As David establishes who God is, something profound happens. He becomes deeply reverent. That’s why he moves into the second part of the poem exclaiming that he wants God more than any other thing, Even gold! At that moment, David becomes keenly aware of his humanness. He is humbled. What Does that mean? Andrew Murray describes it this way, “[Humility] is not something which we bring to God, or He bestows; it is simply the sense of entire nothingness, which comes when we see how truly God is all, and in which we make way for God to be all.” That last phrase really says it. When we develop reverence which produces humility, “we make way for God to be all.” We see David committing to exactly that in this Psalm.
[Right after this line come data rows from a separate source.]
(** * Annotation scanner ([scan_annotations.py]): model and properties

    A shallow embedding of the annotation scanner: the syntax trees of
    Python's [ast] module, the breadth-first [ast.walk], the three token
    classes, the per-file statistics record, the mutable group
    accumulator and the generator-based corpus walker. *)

From Stdlib Require Import ZArith String Ascii List Permutation Sorted Lia Bool
  DecimalString.
From stdpp Require Import base gmap list strings.

Set Warnings "-register-all".

Local Open Scope Z_scope.
Local Open Scope string_scope.

(** ** Syntax trees of the [ast] module *)

Module Ast.

Inductive expr_context := Load | Store | Del.

Inductive operator := Add | Sub | Mult | Div | Mod | Pow.

Inductive constant :=
| CNone
| CBool (b : bool)
| CInt (z : Z)
| CStr (s : string)
| CEllipsis.

(** The [lineno] and [end_lineno] attributes of a located node. *)
Record position := { lineno : Z; end_lineno : option Z }.

Inductive expr :=
| Name (id : string) (ctx : expr_context)
| Constant (value : constant)
| BinOp (left : expr) (op : operator) (right : expr)
| Call (func : expr) (args : list expr)
| Attribute (value : expr) (attr : string) (ctx : expr_context)
| Subscript (value : expr) (slice : expr) (ctx : expr_context)
| Tuple (elts : list expr) (ctx : expr_context)
| NamedExpr (target : expr) (value : expr)
| Lambda (args : arguments) (body : expr)
with arguments :=
| mk_arguments (posonlyargs : list arg) (args : list arg)
    (vararg : option arg) (kwonlyargs : list arg)
    (kw_defaults : list (option expr)) (kwarg : option arg)
    (defaults : list expr)
with arg :=
| mk_arg (pos : position) (name : string) (annotation : option expr)
    (type_comment : option string).
Lemma len_data_bytes (v : WT_ITEM) :
  wf_item v -> size v <= len (data_bytes v).
Proof.
  intros (Hs & Hm & Hd). unfold data_bytes, memsize in *.
  destruct (data v) as [off | bs]; [| exact Hd].
  unfold len in *. rewrite length_skipn. lia.
Qed.

Lemma len_item_bytes (v : WT_ITEM) :
  wf_item v -> len (item_bytes v) = size v.
Proof.
  intros Hwf. rewrite item_bytes_slice.
  pose proof (len_data_bytes v Hwf) as Hl. destruct Hwf as ((H0 & _) & _).
  apply len_slice; lia.
Qed.

Lemma len_fresh_bytes (s : WT_SESSION_IMPL) (a n : Z) :
  0 <= n -> len (fresh_bytes s a n) = n.
Proof.
  intros Hn. unfold fresh_bytes, len. rewrite length_map, length_seq. lia.
Qed.

Lemma slice_app_l (x y : list byte) (a n : Z) :
  0 <= a -> 0 <= n -> a + n <= len x -> slice (x ++ y) a n = slice x a n.
Proof.
  intros Ha Hn Hb. list_ext i.
Qed.

Lemma realloc_Ok (s : WT_SESSION_IMPL) (m : list byte) (n : Z) (m' : list byte) :
  len m < n -> realloc s m n = Ok m' ->
  len m' = n /\ forall a k, 0 <= a -> 0 <= k -> a + k <= len m ->
                            slice m' a k = slice m a k.
Proof.
  unfold realloc. intros Hlt. destruct (alloc_ok s n); intros Hr;
    inversion Hr; subst.
  split.
  - rewrite len_app, len_fresh_bytes by lia. lia.
  - intros a k Ha Hk Hb. apply slice_app_l; assumption.
Qed.

(** ** [__wt_buf_grow] *)

Lemma WT_DATA_IN_ITEM_true (v : WT_ITEM) :
  WT_DATA_IN_ITEM v = true ->
  exists off, data v = InMem off /\ 0 <= off < memsize v.
Proof.
  unfold WT_DATA_IN_ITEM. destruct (data v) as [off | bs]; try discriminate.
  rewrite andb_true_iff, Z.leb_le, Z.ltb_lt. intros Hb.
  exists off. split; [reflexivity | exact Hb].
Qed.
Despite this amazing Psalm, David is not the best example of humility in the Bible. Jesus is. Consider Philippians 2:6-9. “Jesus, who, though he was in the form of God, did not count equality with God a thing to be grasped, but emptied himself, by taking the form of a servant, being born in the likeness of men. And being found in human form, he humbled himself by becoming obedient to the point of death, even death on a cross.”
If you have strayed, as David did, there is one way to find your way back on the right path. Do like David did and describe the character of God.